• [Your instructions] Print the line that contains "now (f : unit" and every line after it through the last line of the records below, exactly as written and nothing else.

Items listed in a dataset
╭──

(* ===== verification/MetricTasks.v ===== *)
(** * The metrics as tasks

    The counters and estimators of [gravital-talk-metrics/src/] are groups of
    atomics that threads update without a lock.  Here the updates a session
    makes ([Counters::record_*], [LossTracker::record],
    [JitterEstimator::record]) are split at their atomic operations; run alone
    they are the functions of [Metrics.v]. *)

From S2P Require Import Prelude.
From S2P Require Import CoreTypes.
From S2P Require Import Metrics.
From S2P Require Import Transport.
From S2P Require Import Session.
From S2P Require Import Agreement.
From S2P Require Import Task.
From stdpp Require Import strings list.
#[local] Open Scope Z_scope.

(** ** Accesses *)

Definition on_counters (f : Counters → Counters) : task unit := act (count f).

Definition on_loss (f : LossTracker → LossTracker) (s : Session) : Session :=
  set_metrics (with_loss (f (m_loss (s_metrics s))) (s_metrics s)) s.
Definition loss_load {A} (f : LossTracker → A) : task A := load (λ s, f (m_loss (s_metrics s))).
Definition loss_store (f : LossTracker → LossTracker) : task unit := store (on_loss f).

Definition on_estimator (f : JitterEstimator → JitterEstimator) (s : Session) : Session :=
  set_metrics (with_jitter (f (m_jitter (s_metrics s))) (s_metrics s)) s.
Definition estimator_load {A} (f : JitterEstimator → A) : task A :=
  load (λ s, f (m_jitter (s_metrics s))).
Definition estimator_store (f : JitterEstimator → JitterEstimator) : task unit :=
  store (on_estimator f).

Definition add_packets_sent (c : Counters) : Counters :=
  mkCounters (wrap64 (packets_sent c + 1)) (packets_received c) (bytes_sent c)
    (bytes_received c) (integrity_errors c).
Definition add_bytes_sent (n : Z) (c : Counters) : Counters :=
  mkCounters (packets_sent c) (packets_received c) (wrap64 (bytes_sent c + n))
    (bytes_received c) (integrity_errors c).
Definition add_packets_received (c : Counters) : Counters :=
  mkCounters (packets_sent c) (wrap64 (packets_received c + 1)) (bytes_sent c)
    (bytes_received c) (integrity_errors c).
Definition add_bytes_received (n : Z) (c : Counters) : Counters :=
  mkCounters (packets_sent c) (packets_received c) (bytes_sent c)
    (wrap64 (bytes_received c + n)) (integrity_errors c).

Definition set_bitmap (b : Z) (l : LossTracker) : LossTracker :=
  mkLossTracker b (lt_high_seq l) (lt_total_packets l) (lt_reorder_count l) (lt_initialised l).
Definition set_high_seq (q : Z) (l : LossTracker) : LossTracker :=
  mkLossTracker (lt_bitmap l) q (lt_total_packets l) (lt_reorder_count l) (lt_initialised l).
Definition set_total (n : Z) (l : LossTracker) : LossTracker :=
  mkLossTracker (lt_bitmap l) (lt_high_seq l) n (lt_reorder_count l) (lt_initialised l).
Definition set_initialised (n : Z) (l : LossTracker) : LossTracker :=
  mkLossTracker (lt_bitmap l) (lt_high_seq l) (lt_total_packets l) (lt_reorder_count l) n.
(** The two [fetch_add]s, which wrap around. *)
Definition add_reorder (l : LossTracker) : LossTracker :=
  mkLossTracker (lt_bitmap l) (lt_high_seq l) (lt_total_packets l)
    (wrap32 (lt_reorder_count l + 1)) (lt_initialised l).
Definition add_total (l : LossTracker) : LossTracker :=
  set_total (wrap32 (lt_total_packets l + 1)) l.

Definition set_jitter_us (j : Z) (e : JitterEstimator) : JitterEstimator :=
  mkJitterEstimator j (je_prev_diff_us e).
Definition set_prev_diff (d : Z) (e : JitterEstimator) : JitterEstimator :=
  mkJitterEstimator (je_jitter_us e) d.

(** ** The operations *)

Definition record_sent_t (bytes : Z) : task unit :=
  _ ← on_counters add_packets_sent; on_counters (add_bytes_sent bytes).
Definition record_received_t (bytes : Z) : task unit :=
  _ ← on_counters add_packets_received; on_counters (add_bytes_received bytes).
Definition record_integrity_error_t : task unit := on_counters Counters_record_integrity_error.

Section records.
Context `{Env}.

(** The newer and the older packet of [LossTracker::record]. *)
Definition loss_newer_t (sequence diff : Z) : task unit :=
  let shift := Z.min diff LOSS_WINDOW_SIZE in
  bm ← loss_load lt_bitmap;
  bm ← act (may_panic (u64_shl env_overflow_checks bm shift));
  _ ← loss_store (set_bitmap (Z.lor bm 1));
  loss_store (set_high_seq sequence).

Definition loss_older_t (diff : Z) : task unit :=
  gap ← act (may_panic (i32_neg env_overflow_checks diff));
  _ ← (if gap <? LOSS_WINDOW_SIZE then
         bm ← loss_load lt_bitmap;
         let bit := Z.shiftl 1 gap in
         if Z.land bm bit =? 0 then loss_store (set_bitmap (Z.lor bm bit)) else mret tt
       else mret tt);
  loss_store add_reorder.

Definition loss_record_t (sequence : Z) : task unit :=
  initialised ← loss_load lt_initialised;
  if initialised =? 0 then
    _ ← loss_store (set_high_seq sequence);
    _ ← loss_store (set_bitmap 1);
    _ ← loss_store (set_total 1);
    loss_store (set_initialised 1)
  else
    high ← loss_load lt_high_seq;
    let diff := as_i32 (wrap32 (sequence - high)) in
    _ ← (if 0 <? diff then loss_newer_t sequence diff
         else if diff <? 0 then loss_older_t diff
         else mret tt);
    loss_store add_total.

Definition jitter_record_t (send_ts_us recv_ts_us : Z) : task unit :=
  current_diff ← act (may_panic (i64_sub env_overflow_checks (as_i64 recv_ts_us)
                                   (as_i64 send_ts_us)));
  prev ← estimator_load je_prev_diff_us;
  if prev =? i64_MIN then estimator_store (set_prev_diff current_diff)
  else
    delta ← act (may_panic (i64_sub env_overflow_checks current_diff prev));
    let d := Z.abs delta in
    j ← estimator_load je_jitter_us;
    let new_j := if j <? d then j + (d - j) / 16 else j - (j - d) / 16 in
    let clamped := Z.min new_j u32_MAX in
    _ ← estimator_store (set_jitter_us clamped);
    estimator_store (set_prev_diff current_diff).

(** ** The operations alone *)

(** The recordings as one computation. *)
Definition record_loss (sequence : Z) : SM unit :=
  s ← get;
  loss ← may_panic (LossTracker_record env_overflow_checks (m_loss (s_metrics s)) sequence);
  modify (λ s, set_metrics (with_loss loss (s_metrics s)) s).
Definition record_jitter (ts now : Z) : SM unit :=
  s ← get;
  jit ← may_panic (JitterEstimator_record env_overflow_checks (m_jitter (s_metrics s)) ts now);
  modify (λ s, set_metrics (with_jitter jit (s_metrics s)) s).

Lemma run_record_sent n :
  run_alone (record_sent_t n) ≡ count (λ c, Counters_record_sent c n).
Proof. done. Qed.
Lemma run_record_received n :
  run_alone (record_received_t n) ≡ count (λ c, Counters_record_received c n).
Proof. done. Qed.
Lemma run_record_integrity_error :
  run_alone record_integrity_error_t ≡ count Counters_record_integrity_error.
Proof. done. Qed.

Lemma run_jitter_record ts now : run_alone (jitter_record_t ts now) ≡ record_jitter ts now.
Proof.
  intros w. unfold jitter_record_t, record_jitter, JitterEstimator_record.
  rewrite get_bind, run_panic_bind, panic_bind.
  destruct (i64_sub _ (as_i64 now) _) as [diff|]; [|by right]. cbv beta iota.
  unfold estimator_load. rewrite run_load_bind. cbn [mbind checked_bind].
  destruct (_ =? i64_MIN); [done|]. rewrite run_panic_bind.
  destruct (i64_sub _ diff _) as [delta|]; [done|by right].
Qed.

Lemma run_loss_record q : run_alone (loss_record_t q) ≡ record_loss q.
Proof.
  intros w. unfold loss_record_t, record_loss, LossTracker_record, loss_load.
  rewrite get_bind, run_load_bind, panic_bind. destruct (_ =? 0); [done|].
  rewrite run_load_bind. cbv zeta. set (diff := as_i32 _). rewrite run_bind.
  destruct (0 <? diff); [|destruct (diff <? 0); [|done]].
  - unfold loss_newer_t, loss_load. cbv zeta. unfold mbind at 1, SM_bind at 1.
    rewrite run_load_bind, run_panic_bind. destruct (u64_shl _ _ _); [done|by right].
  - unfold loss_older_t, loss_load. unfold mbind at 1, SM_bind at 1.
    rewrite run_panic_bind. destruct (i32_neg _ _) as [gap|]; [|by right].
    cbv beta iota. destruct (gap <? LOSS_WINDOW_SIZE) eqn:Hg; [|cbn; by rewrite Hg].
    rewrite run_bind. unfold mbind at 1, SM_bind at 1. rewrite run_load_bind. cbv zeta.
    cbn [mbind checked_bind]. rewrite Hg. destruct (_ =? 0); done.
Qed.

(** The same, followed by the rest of an operation. *)
Lemma run_loss_part {B} q (f : unit → task B) (g : SM B) w :
  (∀ w', same_run (run_alone (f tt) w') (g w')) →
  same_run (run_alone (loss_record_t q ≫= f) w)
    ((s ← get;
      loss ← may_panic (LossTracker_record env_overflow_checks (m_loss (s_metrics s)) q);
      _ ← modify (λ s, set_metrics (with_loss loss (s_metrics s)) s); g) w).
Proof.
  intros Hf. etrans; [apply (run_part _ _ _ (λ _, g) _ (run_loss_record q)); by intros []|].
  unfold record_loss. by rewrite <-SM_bind_assoc, !get_bind, <-SM_bind_assoc.
Qed.
Lemma run_jitter_part {B} ts now (f : unit → task B) (g : SM B) w :
  (∀ w', same_run (run_alone (f tt) w') (g w')) →
  same_run (run_alone (jitter_record_t ts now ≫= f) w)
    ((s ← get;
      jit ← may_panic (JitterEstimator_record env_overflow_checks (m_jitter (s_metrics s)) ts now);
      _ ← modify (λ s, set_metrics (with_jitter jit (s_metrics s)) s); g) w).
Proof.
  intros Hf. etrans; [apply (run_part _ _ _ (λ _, g) _ (run_jitter_record ts now)); by intros []|].
  unfold record_jitter. by rewrite <-SM_bind_assoc, !get_bind, <-SM_bind_assoc.
Qed.
End records.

╰──

• [Exercise output]
Lemma run_jitter_part {B} ts now (f : unit → task B) (g : SM B) w :
  (∀ w', same_run (run_alone (f tt) w') (g w')) →
  same_run (run_alone (jitter_record_t ts now ≫= f) w)
    ((s ← get;
      jit ← may_panic (JitterEstimator_record env_overflow_checks (m_jitter (s_metrics s)) ts now);
      _ ← modify (λ s, set_metrics (with_jitter jit (s_metrics s)) s); g) w).
Proof.
  intros Hf. etrans; [apply (run_part _ _ _ (λ _, g) _ (run_jitter_record ts now)); by intros []|].
  unfold record_jitter. by rewrite <-SM_bind_assoc, !get_bind, <-SM_bind_assoc.
Qed.
End records.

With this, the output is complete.